Für den konkreten Fall bedeutet das, da der Kl weder vor der Kündigung noch nach Ausspruch der Kündigung innerhalb der dem BR zur Klagseinbringung zur Verfügung stehenden Frist Kontakt mit einem Mitglied des BR hatte und daher kein dem BR bekannt gewordenes Verhalten setzte, aus dem auf ein „Verlangen“ der Anfechtung geschlossen werden hätte können, dass weder der BR noch in der Folge der Kl ein Recht auf Anfechtung der Kündigung hatte.

Dem Rekurs war daher Folge zu geben, der Aufhebungsbeschluss des Berufungsgerichts aufzuheben und aufgrund Spruchreife das klagsabweisende Ersturteil wiederherzustellen. [...]470

ANMERKUNG

Nach zahlreichen durchaus vernünftigen und dem Zweck des § 105 Abs 4 ArbVG gerechten Vorentscheidungen (vgl bereits VwGH86/01/0037

= [Trost] = RdW 1987, 268 = ÖJZ 1987/264 A; vgl dazu auch Löffler/Trost, DRdA 1987, 353; insb aber auch OGH 8 ObA 216/00yDRdA 2002/4 [Trost]) trifft hier das Höchstgericht eine ausschließlich am Gesetzeswortlaut orientierte Fehlentscheidung. Der AG (!) – in dem hier im Vorfeld gescheiterten Dialoggeschehen zwischen AN und dessen betrieblicher Vertretung sozusagen ein „Dritter“ – profitiert durch Abweisung der Anfechtungsklage! Es ist dies ein bedauerliches Ergebnis, das bei Ausschöpfung der zur Verfügung stehenden und nach allgemeinen Grundsätzen gebotenen Interpretationsmethoden (§§ 6, 7 ABGB; vgl nur zB Larenz, Methodenlehre der Rechtswissenschaft6 [1991] 320 ff) durchaus vermeidbar gewesen wäre (vgl im Übrigen auch bereits Strasser, Rechtsdogmatik, Rechtstheorie und juristische Methodologie, DRdA 1983, 240 [244]: „Eine Berechtigung zur Unterlassung weiterer interpretativer Bemühungen wegen des Eindrucks, der sprachliche Ausdruck für sich allein lasse bereits klar Sinn und Bedeutung des Gedachten erkennen, besteht aber niemals.“).

1.
§ 105 Abs 4 ArbVG – die grammatikalische Interpretation

Der OGH spricht mit Blick auf den Wortlaut des § 105 Abs 4 ArbVG von der „klaren gesetzlichen Regelung“. In diesem kommt das „Verlangen“ des gekündigten AN zwei Mal vor: Der BR kann „auf Verlangen ...“ die Kündigung anfechten; kommt er „dem Verlangen ... nicht nach“, so kann der AN selbst anfechten. Formal hat der BR eine einwöchige Frist, um dem Verlangen nachzukommen. Tut er dies nicht, so kann der AN selbst die Anfechtung vornehmen. Wortlautgemäß könnte demnach auch der AN die Anfechtung erst vornehmen, nachdem die Frist für den BR verstrichen wäre (was ohnehin mit Recht von der Rsp abgelehnt wird; vgl nur OGH8 ObA 216/00yDRdA 2002/4 [Trost]). Genau an diesem Wortlaut orientiert, könnte man in der Tat zu dem Ergebnis kommen, ohne „Verlangen“ des AN entstünde kein Anfechtungsrecht des BR, und es könne ein solches damit auch nicht auf den AN übergehen.

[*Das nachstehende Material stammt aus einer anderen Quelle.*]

(** *** Descending into the child that covers a key

    [find_child_index] selects a child whose bounds cover the key; the
    entries to its left are smaller and those to its right greater.  The
    forest can be rebuilt around a new version of that child, or around the
    two halves of a split. *)
Definition framed (T T' : tree_pred) (fpc : list addr) : Prop :=
  ∀ c lo hi first nxt fp kvs,
    T c lo hi first nxt fp kvs → (∀ b, b ∈ fp → b ∉ fpc) →
    T' c lo hi first nxt fp kvs.

(** What an insertion below [a] leaves behind: either the same subtree
    with the entry added, or -- after a split -- two subtrees separated by
    the key that moves up, the old node being the left one.  Nodes outside
    the subtree are untouched and new nodes are fresh. *)
Definition insert_post h n a lo hi first nxt fp kvs k v
    (h' : store) (res : option (@InsertResult Key)) : Prop :=
  length h ≤ length h' ∧
  (∀ b, b < length h → b ∉ fp → h' !! b = h !! b) ∧
  match res with
  | None => ∃ fp',
      tree_at h' n a lo hi first nxt fp' (ins k v kvs) ∧
      (∀ b, b ∈ fp' → b ∈ fp ∨ length h ≤ b)
  | Some (mkInsertResult sk sn) => ∃ m fp1 fp2 kvs1 kvs2,
      tree_at h' n a lo (Some sk) first (Some m) fp1 kvs1 ∧
      tree_at h' n sn (Some sk) hi m nxt fp2 kvs2 ∧
      ins k v kvs = kvs1 ++ kvs2 ∧
      sep_ok lo hi sk ∧
      (∀ b, b ∈ fp1 → b ∉ fp2) ∧
      (∀ b, b ∈ fp1 ++ fp2 → b ∈ fp ∨ length h ≤ b)
  end.

Definition modify_post h n a lo hi first nxt fp
    (kvs' : list (Key * Value)) (h' : store) : Prop :=
  length h' = length h ∧
  (∀ b, b ∉ fp → h' !! b = h !! b) ∧
  tree_at h' n a lo hi first nxt fp kvs'.

Definition ins_all (kvs0 l : list (Key * Value)) : list (Key * Value) :=
  foldl (λ acc kv, ins kv.1 kv.2 acc) kvs0 l.

(** Sequences of the public operations, and their effect on the entries. *)
Inductive op : Type :=
  | OpInsert (k : Key) (v : Value)
  | OpUpdate (k : Key) (v : Value)
  | OpRemove (k : Key).

Definition op_key (o : op) : Key :=
  match o with OpInsert k _ | OpUpdate k _ | OpRemove k => k end.

Definition run_op (Order : nat) (tr : @t Key Value) (o : op) : result t :=
  match o with
  | OpInsert k v => insert Order tr k v
  | OpUpdate k v => r ← update tr k v; Ret r.1
  | OpRemove k => r ← remove tr k; Ret r.1
  end.

Definition run_ops (Order : nat) (tr : @t Key Value) (ops : list op) : result t :=
  foldl (λ (r : result t) o, tr' ← r; run_op Order tr' o) (Ret tr) ops.

Definition apply_op kvs (o : op) : list (Key * Value) :=
  match o with
  | OpInsert k v => ins k v kvs
  | OpUpdate k v => upd k v kvs
  | OpRemove k => del k kvs
  end.

(** The states a tree can be in: every tree is built from the empty one by
    the public operations. *)
Definition reachable (Order : nat) (tr : @t Key Value) : Prop :=
  ∃ ops, run_ops Order empty ops = Ret tr.

(** The value that was written to [k] last: by [ops], or else [v]. *)
Definition last_written (k : Key) (v : Value) (ops : list op) : Value :=
  foldl (λ w o, match o with
                | OpInsert k' v' | OpUpdate k' v' => if decide (k' = k) then v' else w
                | OpRemove _ => w
                end) v ops.

End bpt_shape.

(** ** Tables: sequences of operations and the state of the index *)

Section db_spec.
Import db.

Inductive table_op : Type :=
  | TInsert (row : Row)
  | TUpdate (updates : gmap string DBValue) (conditions : list Condition)
  | TRemove (conditions : list Condition).

(** A caller that goes on after an exception continues with the table as
    the call left it. *)
Definition run_table_op (t : Table) (o : table_op) : result Table :=
  match o with
  | TInsert row => r ← insert_row t row; Ret r.1
  | TUpdate updates conditions => r ← update t updates conditions; Ret r.1
  | TRemove conditions => Ret (remove t conditions).1
  end.

Definition run_table_ops (t : Table) (ops : list table_op) : result Table :=
  foldl (λ (r : result Table) o, t' ← r; run_table_op t' o) (Ret t) ops.

Definition is_update (o : table_op) : bool :=
  match o with TUpdate _ _ => true | _ => false end.
Definition is_remove (o : table_op) : bool :=
  match o with TRemove _ => true | _ => false end.

Fixpoint no_update_after_remove (ops : list table_op) : bool :=
  match ops with
  | [] => true
  | TRemove _ :: ops' => forallb (λ o, negb (is_update o)) ops'
  | _ :: ops' => no_update_after_remove ops'
  end.

(** Whether an operation assigns the primary-key column: an update one of
    whose column names [column_index] resolves to it. *)
Definition assigns_key (columns : list ColumnDef) (pk : nat) (o : table_op) : bool :=
  match o with
  | TUpdate updates _ =>
      bool_decide (map_Exists (λ n _, column_index_from 0 columns n = Some pk) updates)
  | _ => false
  end.

Fixpoint no_key_update_after_remove (columns : list ColumnDef) (pk : nat)
    (ops : list table_op) : bool :=
  match ops with
  | [] => true
  | TRemove _ :: ops' => forallb (λ o, negb (assigns_key columns pk o)) ops'
  | _ :: ops' => no_key_update_after_remove columns pk ops'
  end.

(** The primary-key column of a table that gets an index: the first column
    declared [primary_key], if its type is Int or Text. *)
Definition indexed_pk (columns : list ColumnDef) : option (nat * ColumnDef) :=
  pk ← first_primary_key 0 columns;
  col ← columns !! pk;
  if bool_decide (type col = Int ∨ type col = Text) then Some (pk, col) else None.

(** What the rows hold in the primary-key column. *)
Definition pk_values (t : Table) (pk : nat) : list (option DBValue) :=
  (λ row : Row, row !! pk) <$> rows_ t.

Definition pk_unique (t : Table) : Prop :=
  ∀ pk, primary_key_index_ t = Some pk → NoDup (pk_values t pk).

(** A value that can be a key of the index of a column of type [ty]. *)
Definition key_ok (ty : ColumnType) (v : DBValue) : Prop :=
  match ty, v with
  | Int, DBInt _ | Text, DBText _ => True
  | _, _ => False
  end.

Aus dem reinen Wortlaut Ergebnisse zu gewinnen, verbietet sich grundsätzlich (vgl nur Strasser,

), besonders aber stets dann, wenn der Wortlaut nicht hinreichend klar ist. Dass diese Unsicherheit auf den Fall des § 105 Abs 4 ArbVG zutrifft, wurde in der zit Rsp, begleitet von einer mittlerweile hL (vgl nur zB Gahleitner in Gahleitner/Mosler, Arbeitsverfassungsrecht 35 [2015] §105 Rz 9, 162; Wolligger in Neumayr/Reissner [Hrsg], ZellKomm, Arbeitsrecht3 § 105 ArbVG Rz 68; Trost in Strasser/Jabornegg/Resch, ArbVG [Loseblatt 2012] § 105 Rz 20, Rz 332 ff mwN) umfassend belegt.

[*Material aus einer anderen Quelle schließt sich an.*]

(** X17. In every state a run of [start_work] and [stop_work] calls reaches
    from the initial one (stop callback returning normally): when the flag is
    false no worker is live; when the flag is true the process has been
    started; and [stop_work] returns normally. *)
Theorem reachable_states_can_be_stopped
    (self : Worker.Worker) (calls : list Worker.call) :
  Worker.stop_func_returns_normally self ->
  let s := Worker.run self calls Worker.init in
  (Worker.do_work s = false -> Worker.live s = O) /\
  (Worker.do_work s = true -> Worker.started s = true) /\
  fst (Worker.stop_work self s) = Ok tt.
Proof.
  intros Hcb s.
  assert (Worker.handle_invariant Worker.init) as Hinit.
  { split; [simpl; lia|discriminate]. }
  destruct (run_invariant self calls Hcb _ Hinit) as [Hlive Hstarted].
  fold s in Hlive, Hstarted.
  split; [|split].
  - intros Hflag. rewrite Hflag in Hlive. lia.
  - exact Hstarted.
  - destruct (Worker.do_work s) eqn:Hflag.
    + set (signalled :=
             Worker.mkState false true (Worker.live s)
               (Worker.trace s ++
                  [Worker.Elog Worker.DEBUG
                     (Worker.CallingStopWork (Worker.proc_name self));
                   Worker.Eflag false;
                   Worker.Elog Worker.DEBUG
                     (Worker.SendingTerminate (Worker.proc_name self));
                   Worker.Eterminate])).
      assert (exists evs,
                 match Worker.stop_func self with
                 | Some f => f
                 | None => ret tt
                 end signalled = (Ok tt, Worker.with_events signalled evs))
        as [evs Hrun].
      { destruct (Worker.stop_func self) as [f|] eqn:Hf.
        - apply (Hcb f Hf).
        - exists []. unfold ret, Worker.with_events. simpl.
          now rewrite app_nil_r. }
      rewrite (stop_work_working_callback self s _ _ Hflag
                 (Hstarted eq_refl) Hrun).
      reflexivity.
    + now rewrite (stop_work_not_working self s Hflag).
Qed.

(** X18. A stop callback that raises: [stop_work] has already written the
    flag and sent the terminate signal; the exception leaves [stop_work],
    the join is never made, and since the flag is now false a later
    [stop_work] only logs: the worker stays unjoined. *)
Theorem raising_callback_skips_the_join
    (self : Worker.Worker) (s : Worker.State) (f : M Worker.State unit)
    (e : exn) (evs : list Worker.event) :
  Worker.do_work s = true ->
  Worker.started s = true ->
  Worker.stop_func self = Some f ->
  let pn := Worker.proc_name self in
  let signalled :=
    Worker.mkState false true (Worker.live s)
      (Worker.trace s ++
         [Worker.Elog Worker.DEBUG (Worker.CallingStopWork pn);
          Worker.Eflag false;
          Worker.Elog Worker.DEBUG (Worker.SendingTerminate pn);
          Worker.Eterminate]) in
  f signalled = (Raise e, Worker.with_events signalled evs) ->
  let left := Worker.with_events signalled evs in
  Worker.stop_work self s = (Raise e, left) /\
  Worker.live left = Worker.live s /\
  Worker.stop_work self left =
  (Ok tt,
   Worker.with_events left
     [Worker.Elog Worker.DEBUG (Worker.CallingStopWork pn);
      Worker.Elog Worker.ERROR (Worker.NotWorking pn)]).
Proof.
  intros Hflag Hstarted Hf pn signalled Hraise left.
  split; [|split].
  - rewrite (stop_work_working_callback self s (Raise e) left Hflag Hstarted);
      [reflexivity|].
    rewrite Hf. exact Hraise.
  - reflexivity.
  - now apply stop_work_not_working.
Qed.

(** ** [ParallelItem] *)

Lemma comprehension_map_Ok {A} (xs : list A) :
  comprehension (map Ok xs) = Ok xs.
Proof. induction xs as [|x xs IH]; simpl; [reflexivity|now rewrite IH]. Qed.

Lemma comprehension_first_Raise {A} (pre : list A) e post :
  comprehension (map Ok pre ++ Raise e :: post) = Raise e.
Proof. induction pre as [|x pre IH]; simpl; [reflexivity|now rewrite IH]. Qed.

Lemma comprehension_cases {A} (calls : list (result A)) :
  (exists xs, calls = map Ok xs) \/
  (exists pre e post, calls = map Ok pre ++ Raise e :: post).
Proof.
  induction calls as [|[x|e] calls IH].
  - left. exists []. reflexivity.
  - destruct IH as [[xs ->]|(pre & e & post & ->)].
    + left. exists (x :: xs). reflexivity.
    + right. exists (x :: pre), e, post. reflexivity.
  - right. exists [], e, calls. reflexivity.
Qed.

(** X19. The policy of a [ParallelItem] is looked up by the member's value,
    and the value of [SuccessOnAll] is spelled ["SuccesOnAll"].  With any
    policy namespace that has no attribute of that spelling, a
    [ParallelItem] with policy [SuccessOnAll] is never assembled: when all
    children assemble [get_tree] raises [AttributeError]; and when some
    child fails it raises the exception of the first child that fails,
    whatever the policy and the later children are.  Every list of child
    outcomes is of one of these two kinds.  With the four names of
    [py_trees.common.ParallelPolicy], the three other policies assemble
    whenever the children do, each with the class of its own name. *)
Theorem ParallelItem_SuccessOnAll_is_never_assembled
    (P T : Type) (getattr : string -> result P) (name : string)
    (children_calls : list (result T)) :
  getattr "SuccesOnAll" = Raise AttributeError ->
  (forall children,
      children_calls = map Ok children ->
      ParallelItem_get_tree getattr name SuccessOnAll children_calls
      = Raise AttributeError) /\
  (forall pre e post policy,
      children_calls = map Ok pre ++ Raise e :: post ->
      ParallelItem_get_tree getattr name policy children_calls = Raise e) /\
  ((exists children, children_calls = map Ok children) \/
   (exists pre e post, children_calls = map Ok pre ++ Raise e :: post)) /\
  (forall children policy,
      children_calls = map Ok children ->
      policy <> SuccessOnAll ->
      ParallelItem_get_tree ParallelPolicy_getattr name policy children_calls
      = Ok (mkParallel name
              match policy with
              | Base => PolicyBase
              | SuccessOnAll => PolicySuccessOnAll
              | SuccessOnONe => PolicySuccessOnOne
              | SuccessOnSelected => PolicySuccessOnSelected
              end
              children)).
Proof.
  intros Hmissing. split; [|split; [|split]].
  - intros children ->. unfold ParallelItem_get_tree.
    rewrite comprehension_map_Ok. simpl. now rewrite Hmissing.
  - intros pre e post policy ->. unfold ParallelItem_get_tree.
    now rewrite comprehension_first_Raise.
  - apply comprehension_cases.
  - intros children policy -> Hpolicy. unfold ParallelItem_get_tree.
    rewrite comprehension_map_Ok.
    destruct policy; try reflexivity. contradiction.
Qed.

(** ** The tree of a condition item and its condition function *)

Lemma cond_func_loop_singleton cf w :
  cond_func_loop true [cf] w = cf w.
Proof.
  rewrite cond_func_loop_cons. destruct (cf w) as [[[|]|e] w']; reflexivity.
Qed.

Lemma cond_func_loop_cons_conjunction cf rest w :
  cond_func_loop true (cf :: rest) w
  = conjunction cf (cond_func_loop true rest) w.
Proof.
  rewrite cond_func_loop_cons. unfold conjunction.
  destruct (cf w) as [[[|]|e] w']; reflexivity.
Qed.

Lemma conjunction_ext f f' g g' w :
  (forall w0, f w0 = f' w0) -> (forall w0, g w0 = g' w0) ->
  conjunction f g w = conjunction f' g' w.
Proof.
  intros Hf Hg. unfold conjunction. rewrite Hf.
  destruct (f' w) as [[[|]|e] w']; auto.
Qed.

(** X20. The tree and the condition function of a condition item agree: the
    conditions held by the leaves of the tree [get_tree] builds, called in
    order as one conjunction, return in every world what the item's
    condition function returns (and leave the same world). *)
Theorem condition_tree_agrees_with_condition_function
    (item : AnyConditionItem) (node : Behaviour) (cond_func : M World bool) :
  condition_get_tree item = Ok node ->
  get_condition_function item = Ok cond_func ->
  forall w,
    cond_func w = SequenceConditionItem_cond_func (conditions_of node) w.
Proof.
  unfold SequenceConditionItem_cond_func. revert node cond_func.
  induction item as [n d p v o | n d m children IH | n d m p lo hi | n d c]
    using AnyConditionItem_children_ind; intros node cond_func Ht Hf w.
  - simpl in Ht, Hf. unfold ConditionItem_get_tree in Ht.
    rewrite ConditionItem_get_condition_function_Ok in Ht, Hf.
    injection Ht as <-. injection Hf as <-.
    simpl conditions_of. now rewrite cond_func_loop_singleton.
  - simpl in Ht, Hf.
    unfold get_sequence_tree in Ht.
    unfold SequenceConditionItem_get_condition_function in Hf.
    destruct (comprehension (map condition_get_tree children))
      as [nodes|e] eqn:Hnodes; [|discriminate].
    destruct (comprehension (map get_condition_function children))
      as [fs|e] eqn:Hfs; [|discriminate].
    injection Ht as <-. injection Hf as <-.
    unfold SequenceConditionItem_cond_func. simpl conditions_of.
    revert nodes fs Hnodes Hfs w.
    induction IH as [|child rest Hchild _ IHrest];
      intros nodes fs Hnodes Hfs w.
    + injection Hnodes as <-. injection Hfs as <-. reflexivity.
    + change (map condition_get_tree (child :: rest))
        with (condition_get_tree child :: map condition_get_tree rest)
        in Hnodes.
      change (map get_condition_function (child :: rest))
        with (get_condition_function child
                :: map get_condition_function rest) in Hfs.
      destruct (comprehension_cons_Ok _ _ _ Hnodes)
        as (nd & nodes' & Hnd & Hnodes' & ->).
      destruct (comprehension_cons_Ok _ _ _ Hfs)
        as (f & fs' & Hf & Hfs' & ->).
      change (concat (map conditions_of (nd :: nodes')))
        with (conditions_of nd ++ concat (map conditions_of nodes')).
      rewrite cond_func_loop_cons_conjunction, cond_func_loop_split.
      apply conjunction_ext.
      * intros w0. now apply Hchild.
      * intros w0. now apply IHrest.
  - simpl in Ht, Hf. unfold get_sequence_tree, ConditionItem_get_tree in Ht.
    rewrite !ConditionItem_get_condition_function_Ok in Ht, Hf.
    simpl in Ht. injection Ht as <-. injection Hf as <-. reflexivity.
  - discriminate.
Qed.

(** ** The further statements at concrete configurations *)

Lemma condition_function_only_reads_nested :
  get_condition_function Examples.nested_check = Ok Examples.nested_cond_func
  /\ reads_prefix (item_keys Examples.nested_check) Examples.nested_cond_func.
Proof.
  split; [reflexivity|].
  apply (condition_function_only_reads Examples.nested_check
           Examples.nested_cond_func).
  reflexivity.
Defined.

(** The reticle flag between 0 and 5: two reads, true. *)
Lemma RangeConditionItem_on_integers_found :
  faults Examples.world_found = [] /\
  exists cond_func,
    get_condition_function
      (RangeConditionItem "found" "" false "RET:FOUND" (VInt 0) (VInt 5))
    = Ok cond_func /\
    cond_func Examples.world_found =
    (Ok true,
     recorded (Ecaget "RET:FOUND")
       (recorded (Ecaget "RET:FOUND") Examples.world_found)).
Proof.
  split; [reflexivity|].
  destruct (RangeConditionItem_on_integers "found" "" false "RET:FOUND" 0 5)
    as (cond_func & Hf & Hall).
  exists cond_func. split; [exact Hf|].
  exact (Hall Examples.world_found eq_refl).
Defined.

Es gebietet also die allgemeine juristische Methodentreue die Heranziehung weiterer Interpretationsmethoden.

2.
§ 105 Abs 4 ArbVG – die systematischlogische Interpretation

In systematischer Hinsicht wird zur Charakterisierung des allgemeinen Kündigungsschutzes an sich regelmäßig dessen prinzipiell kollektivrechtliche Konstruktion ins Treffen geführt (zu dieser historisch und im Wandel vgl ausführlich Trost in Strasser/Jabornegg/Resch, ArbVG [2012] § 105 Rz 6 ff und 15 ff; sowie dies, Das Lebensalter als „soziale Komponente“ im österreichischen Kündigungsschutz – von den Anfängen bis zum ARÄG 2000, in FS Cerny [2001] 353 ff [354 ff]; und dies, Wurzeln und Wandel des Kollektivismus am Beispiel des Kündigungsschutzes, DRdA 2019, 301 ff). Eine Detailbetrachtung derselben verlangt nicht nur den Vergleich mit verwandten Normen, sondern auch eine gedankliche Trennung in die Frage nach der materiell-rechtlichen und der (hier ausschließlich relevanten) verfahrensrechtlichen Konstruktion.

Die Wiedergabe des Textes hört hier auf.